Stored data entries:

====

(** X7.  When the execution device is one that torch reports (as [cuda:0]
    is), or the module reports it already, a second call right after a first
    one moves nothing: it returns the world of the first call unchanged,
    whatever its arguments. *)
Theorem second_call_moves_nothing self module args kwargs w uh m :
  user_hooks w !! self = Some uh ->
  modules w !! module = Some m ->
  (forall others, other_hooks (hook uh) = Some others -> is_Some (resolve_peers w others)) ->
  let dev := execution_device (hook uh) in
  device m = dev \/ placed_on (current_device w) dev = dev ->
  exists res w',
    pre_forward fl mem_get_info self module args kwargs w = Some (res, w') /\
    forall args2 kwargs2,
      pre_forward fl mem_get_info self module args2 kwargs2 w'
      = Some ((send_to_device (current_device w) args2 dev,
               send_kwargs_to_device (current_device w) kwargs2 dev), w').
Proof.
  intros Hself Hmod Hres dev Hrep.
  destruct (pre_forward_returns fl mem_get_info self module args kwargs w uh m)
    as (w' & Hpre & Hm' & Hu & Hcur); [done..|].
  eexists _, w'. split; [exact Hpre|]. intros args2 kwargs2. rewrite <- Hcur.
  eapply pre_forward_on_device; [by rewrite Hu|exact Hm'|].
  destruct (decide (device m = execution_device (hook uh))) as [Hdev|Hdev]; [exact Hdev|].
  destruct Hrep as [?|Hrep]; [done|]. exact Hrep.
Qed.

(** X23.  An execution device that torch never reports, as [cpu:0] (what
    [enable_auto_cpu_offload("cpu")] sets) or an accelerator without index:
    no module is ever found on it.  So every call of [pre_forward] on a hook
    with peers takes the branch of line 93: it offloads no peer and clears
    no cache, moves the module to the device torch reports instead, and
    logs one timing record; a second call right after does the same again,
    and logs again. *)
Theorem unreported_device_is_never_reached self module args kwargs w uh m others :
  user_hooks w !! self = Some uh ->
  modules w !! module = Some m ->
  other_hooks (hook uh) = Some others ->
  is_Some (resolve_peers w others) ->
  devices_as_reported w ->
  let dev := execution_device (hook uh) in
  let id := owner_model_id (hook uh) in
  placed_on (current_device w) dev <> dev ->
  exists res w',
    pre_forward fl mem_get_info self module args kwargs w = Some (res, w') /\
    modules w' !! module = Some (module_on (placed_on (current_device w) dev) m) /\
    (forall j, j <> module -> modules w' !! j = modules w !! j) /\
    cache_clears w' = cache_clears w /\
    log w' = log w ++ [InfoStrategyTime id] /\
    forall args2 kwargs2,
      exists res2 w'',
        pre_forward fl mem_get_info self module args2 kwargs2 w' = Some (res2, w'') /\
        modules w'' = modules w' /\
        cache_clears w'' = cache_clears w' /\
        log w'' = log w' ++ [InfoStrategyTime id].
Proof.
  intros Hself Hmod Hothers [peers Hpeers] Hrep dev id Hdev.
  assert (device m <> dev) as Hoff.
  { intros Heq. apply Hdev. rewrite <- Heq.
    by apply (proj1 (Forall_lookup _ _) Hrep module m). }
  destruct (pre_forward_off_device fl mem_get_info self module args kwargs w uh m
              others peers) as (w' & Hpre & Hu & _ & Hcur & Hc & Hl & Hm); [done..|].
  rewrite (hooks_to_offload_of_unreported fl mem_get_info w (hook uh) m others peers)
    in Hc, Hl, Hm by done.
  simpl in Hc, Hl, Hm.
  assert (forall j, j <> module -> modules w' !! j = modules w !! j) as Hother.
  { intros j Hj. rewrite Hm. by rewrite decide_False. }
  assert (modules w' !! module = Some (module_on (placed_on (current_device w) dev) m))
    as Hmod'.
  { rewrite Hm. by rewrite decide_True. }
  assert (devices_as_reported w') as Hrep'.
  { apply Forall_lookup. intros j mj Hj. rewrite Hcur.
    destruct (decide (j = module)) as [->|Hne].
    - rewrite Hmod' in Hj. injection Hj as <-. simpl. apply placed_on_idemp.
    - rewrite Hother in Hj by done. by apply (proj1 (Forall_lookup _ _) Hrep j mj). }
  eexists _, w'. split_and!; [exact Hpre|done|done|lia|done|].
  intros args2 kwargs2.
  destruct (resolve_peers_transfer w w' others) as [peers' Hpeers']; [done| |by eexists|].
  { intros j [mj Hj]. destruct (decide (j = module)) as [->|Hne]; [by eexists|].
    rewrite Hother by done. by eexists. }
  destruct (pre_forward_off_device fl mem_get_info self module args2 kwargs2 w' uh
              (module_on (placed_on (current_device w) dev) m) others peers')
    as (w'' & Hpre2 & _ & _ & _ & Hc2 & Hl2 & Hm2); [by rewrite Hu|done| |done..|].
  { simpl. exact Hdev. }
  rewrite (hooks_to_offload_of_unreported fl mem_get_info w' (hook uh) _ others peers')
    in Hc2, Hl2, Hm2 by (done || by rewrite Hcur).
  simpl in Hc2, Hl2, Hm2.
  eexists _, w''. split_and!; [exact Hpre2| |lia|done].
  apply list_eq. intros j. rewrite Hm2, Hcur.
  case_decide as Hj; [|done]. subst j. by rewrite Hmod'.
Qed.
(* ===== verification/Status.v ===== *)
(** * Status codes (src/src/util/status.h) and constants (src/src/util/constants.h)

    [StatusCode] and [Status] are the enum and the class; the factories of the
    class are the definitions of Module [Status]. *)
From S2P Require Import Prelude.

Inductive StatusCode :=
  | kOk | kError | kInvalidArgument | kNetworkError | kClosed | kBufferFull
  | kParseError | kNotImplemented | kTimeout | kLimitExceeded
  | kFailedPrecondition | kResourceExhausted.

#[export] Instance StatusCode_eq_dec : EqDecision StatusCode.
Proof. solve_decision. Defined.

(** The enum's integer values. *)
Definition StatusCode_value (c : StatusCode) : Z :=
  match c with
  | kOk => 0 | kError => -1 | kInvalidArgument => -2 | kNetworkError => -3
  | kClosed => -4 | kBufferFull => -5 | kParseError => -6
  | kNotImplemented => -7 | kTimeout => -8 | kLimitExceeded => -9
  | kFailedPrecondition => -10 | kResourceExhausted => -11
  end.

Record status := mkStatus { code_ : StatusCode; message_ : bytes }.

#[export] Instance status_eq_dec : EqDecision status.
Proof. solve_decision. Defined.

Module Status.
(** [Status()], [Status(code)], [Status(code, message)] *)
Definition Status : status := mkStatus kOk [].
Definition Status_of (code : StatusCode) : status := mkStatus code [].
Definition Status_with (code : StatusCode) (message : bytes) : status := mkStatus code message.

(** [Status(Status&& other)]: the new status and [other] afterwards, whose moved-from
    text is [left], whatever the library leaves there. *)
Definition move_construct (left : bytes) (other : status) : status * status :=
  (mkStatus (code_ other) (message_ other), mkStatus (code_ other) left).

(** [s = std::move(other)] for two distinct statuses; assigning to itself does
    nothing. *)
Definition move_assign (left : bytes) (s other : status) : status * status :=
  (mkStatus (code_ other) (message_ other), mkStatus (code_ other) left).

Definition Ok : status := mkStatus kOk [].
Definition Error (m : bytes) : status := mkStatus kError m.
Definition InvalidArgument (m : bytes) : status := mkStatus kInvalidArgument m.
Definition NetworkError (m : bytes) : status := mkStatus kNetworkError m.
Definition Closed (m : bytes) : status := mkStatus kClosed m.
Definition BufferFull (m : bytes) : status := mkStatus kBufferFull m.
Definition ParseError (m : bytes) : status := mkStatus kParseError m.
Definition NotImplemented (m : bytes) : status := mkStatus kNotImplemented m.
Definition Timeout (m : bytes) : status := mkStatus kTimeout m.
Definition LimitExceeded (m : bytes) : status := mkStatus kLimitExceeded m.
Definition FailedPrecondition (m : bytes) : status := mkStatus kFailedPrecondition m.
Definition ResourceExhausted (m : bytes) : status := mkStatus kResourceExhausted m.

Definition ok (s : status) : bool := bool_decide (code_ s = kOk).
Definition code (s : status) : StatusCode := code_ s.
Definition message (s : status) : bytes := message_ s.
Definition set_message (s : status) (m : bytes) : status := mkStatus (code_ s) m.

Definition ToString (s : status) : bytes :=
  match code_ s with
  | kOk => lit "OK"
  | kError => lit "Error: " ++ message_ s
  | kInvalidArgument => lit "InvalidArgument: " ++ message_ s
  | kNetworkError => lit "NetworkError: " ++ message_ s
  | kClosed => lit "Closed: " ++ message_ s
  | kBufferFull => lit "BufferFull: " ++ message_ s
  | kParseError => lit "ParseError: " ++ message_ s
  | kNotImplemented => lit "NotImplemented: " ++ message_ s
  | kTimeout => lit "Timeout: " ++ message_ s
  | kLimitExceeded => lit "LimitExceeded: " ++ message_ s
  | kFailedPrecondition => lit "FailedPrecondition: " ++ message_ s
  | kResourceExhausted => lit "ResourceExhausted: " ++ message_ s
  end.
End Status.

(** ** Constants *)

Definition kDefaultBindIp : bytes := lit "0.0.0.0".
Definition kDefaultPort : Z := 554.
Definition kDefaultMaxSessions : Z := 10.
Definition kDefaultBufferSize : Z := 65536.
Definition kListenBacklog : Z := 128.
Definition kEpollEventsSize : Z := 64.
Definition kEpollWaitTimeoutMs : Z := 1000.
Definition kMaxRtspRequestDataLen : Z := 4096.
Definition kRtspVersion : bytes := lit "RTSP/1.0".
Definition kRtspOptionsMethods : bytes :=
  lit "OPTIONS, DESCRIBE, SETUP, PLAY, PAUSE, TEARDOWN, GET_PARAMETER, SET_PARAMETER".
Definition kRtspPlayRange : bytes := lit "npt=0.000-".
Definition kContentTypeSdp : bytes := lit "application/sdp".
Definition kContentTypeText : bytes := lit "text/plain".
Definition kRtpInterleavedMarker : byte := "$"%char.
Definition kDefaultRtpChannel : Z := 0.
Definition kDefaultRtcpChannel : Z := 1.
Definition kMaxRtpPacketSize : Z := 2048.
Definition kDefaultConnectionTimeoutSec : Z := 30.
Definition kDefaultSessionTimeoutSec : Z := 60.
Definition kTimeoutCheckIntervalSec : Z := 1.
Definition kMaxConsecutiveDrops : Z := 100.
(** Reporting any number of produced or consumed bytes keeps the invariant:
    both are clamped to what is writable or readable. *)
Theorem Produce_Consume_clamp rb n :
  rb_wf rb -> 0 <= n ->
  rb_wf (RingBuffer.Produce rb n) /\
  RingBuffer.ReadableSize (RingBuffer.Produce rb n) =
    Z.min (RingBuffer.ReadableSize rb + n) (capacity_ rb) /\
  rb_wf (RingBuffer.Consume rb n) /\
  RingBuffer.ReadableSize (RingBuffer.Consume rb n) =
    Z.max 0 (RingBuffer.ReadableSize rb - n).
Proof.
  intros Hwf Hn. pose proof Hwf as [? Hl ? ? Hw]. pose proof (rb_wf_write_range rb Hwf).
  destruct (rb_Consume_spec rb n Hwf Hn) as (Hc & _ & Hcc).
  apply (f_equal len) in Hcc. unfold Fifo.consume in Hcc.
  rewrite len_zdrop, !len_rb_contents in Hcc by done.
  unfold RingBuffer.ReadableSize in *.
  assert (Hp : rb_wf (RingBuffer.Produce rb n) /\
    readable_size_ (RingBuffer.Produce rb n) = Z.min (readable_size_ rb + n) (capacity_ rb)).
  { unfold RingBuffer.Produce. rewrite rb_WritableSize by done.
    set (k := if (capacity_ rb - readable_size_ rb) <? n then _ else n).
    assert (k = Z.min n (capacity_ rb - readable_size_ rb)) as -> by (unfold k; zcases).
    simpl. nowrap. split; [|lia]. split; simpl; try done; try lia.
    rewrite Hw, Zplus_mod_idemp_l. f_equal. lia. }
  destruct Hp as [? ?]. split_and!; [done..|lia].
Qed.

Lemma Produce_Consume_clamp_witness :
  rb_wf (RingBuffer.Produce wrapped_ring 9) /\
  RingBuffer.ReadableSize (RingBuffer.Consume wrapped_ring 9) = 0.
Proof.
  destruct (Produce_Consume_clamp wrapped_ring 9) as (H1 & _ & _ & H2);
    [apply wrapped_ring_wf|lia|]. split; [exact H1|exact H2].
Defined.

====

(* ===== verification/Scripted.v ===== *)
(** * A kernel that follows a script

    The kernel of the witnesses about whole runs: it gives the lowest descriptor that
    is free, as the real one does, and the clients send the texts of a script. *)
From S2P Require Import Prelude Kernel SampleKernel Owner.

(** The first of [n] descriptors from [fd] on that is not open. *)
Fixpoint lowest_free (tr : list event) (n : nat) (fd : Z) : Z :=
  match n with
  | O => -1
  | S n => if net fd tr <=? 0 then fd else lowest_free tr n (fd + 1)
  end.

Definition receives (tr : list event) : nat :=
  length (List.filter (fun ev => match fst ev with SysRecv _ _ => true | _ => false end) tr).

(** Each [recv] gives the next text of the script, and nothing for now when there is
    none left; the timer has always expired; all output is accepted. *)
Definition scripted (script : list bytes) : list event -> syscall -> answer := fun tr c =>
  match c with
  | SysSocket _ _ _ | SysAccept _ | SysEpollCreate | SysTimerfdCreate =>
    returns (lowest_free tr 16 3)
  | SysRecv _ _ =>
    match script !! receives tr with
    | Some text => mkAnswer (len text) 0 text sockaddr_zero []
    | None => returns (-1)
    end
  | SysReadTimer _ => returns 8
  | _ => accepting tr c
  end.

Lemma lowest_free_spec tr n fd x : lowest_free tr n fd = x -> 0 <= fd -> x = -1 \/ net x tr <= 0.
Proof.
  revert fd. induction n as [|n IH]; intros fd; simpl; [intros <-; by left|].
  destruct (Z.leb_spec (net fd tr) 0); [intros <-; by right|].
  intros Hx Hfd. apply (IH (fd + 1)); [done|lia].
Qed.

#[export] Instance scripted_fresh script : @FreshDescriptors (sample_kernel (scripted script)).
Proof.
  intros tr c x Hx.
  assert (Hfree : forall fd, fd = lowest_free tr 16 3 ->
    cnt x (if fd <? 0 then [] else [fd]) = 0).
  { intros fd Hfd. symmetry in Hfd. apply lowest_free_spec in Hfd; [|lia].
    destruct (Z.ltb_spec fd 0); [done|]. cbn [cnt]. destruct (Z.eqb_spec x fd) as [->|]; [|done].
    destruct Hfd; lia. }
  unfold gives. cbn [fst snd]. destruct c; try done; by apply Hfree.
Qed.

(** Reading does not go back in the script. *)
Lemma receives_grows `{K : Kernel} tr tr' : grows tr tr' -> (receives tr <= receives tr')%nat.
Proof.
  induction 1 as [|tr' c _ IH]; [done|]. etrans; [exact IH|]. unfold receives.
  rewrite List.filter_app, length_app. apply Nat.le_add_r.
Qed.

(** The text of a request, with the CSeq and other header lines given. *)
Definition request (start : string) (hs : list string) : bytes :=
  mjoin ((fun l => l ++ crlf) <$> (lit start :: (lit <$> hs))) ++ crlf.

====

__Problem statement__
There is a line with "as (w'' & Hpre2" and a line with "kClosed | kBufferFull" above. Copy exactly those two lines and all lines between them, with nothing else.

__Response to this task__
    as (w'' & Hpre2 & _ & _ & _ & Hc2 & Hl2 & Hm2); [by rewrite Hu|done| |done..|].
  { simpl. exact Hdev. }
  rewrite (hooks_to_offload_of_unreported fl mem_get_info w' (hook uh) _ others peers')
    in Hc2, Hl2, Hm2 by (done || by rewrite Hcur).
  simpl in Hc2, Hl2, Hm2.
  eexists _, w''. split_and!; [exact Hpre2| |lia|done].
  apply list_eq. intros j. rewrite Hm2, Hcur.
  case_decide as Hj; [|done]. subst j. by rewrite Hmod'.
Qed.
(* ===== verification/Status.v ===== *)
(** * Status codes (src/src/util/status.h) and constants (src/src/util/constants.h)

    [StatusCode] and [Status] are the enum and the class; the factories of the
    class are the definitions of Module [Status]. *)
From S2P Require Import Prelude.

Inductive StatusCode :=
  | kOk | kError | kInvalidArgument | kNetworkError | kClosed | kBufferFull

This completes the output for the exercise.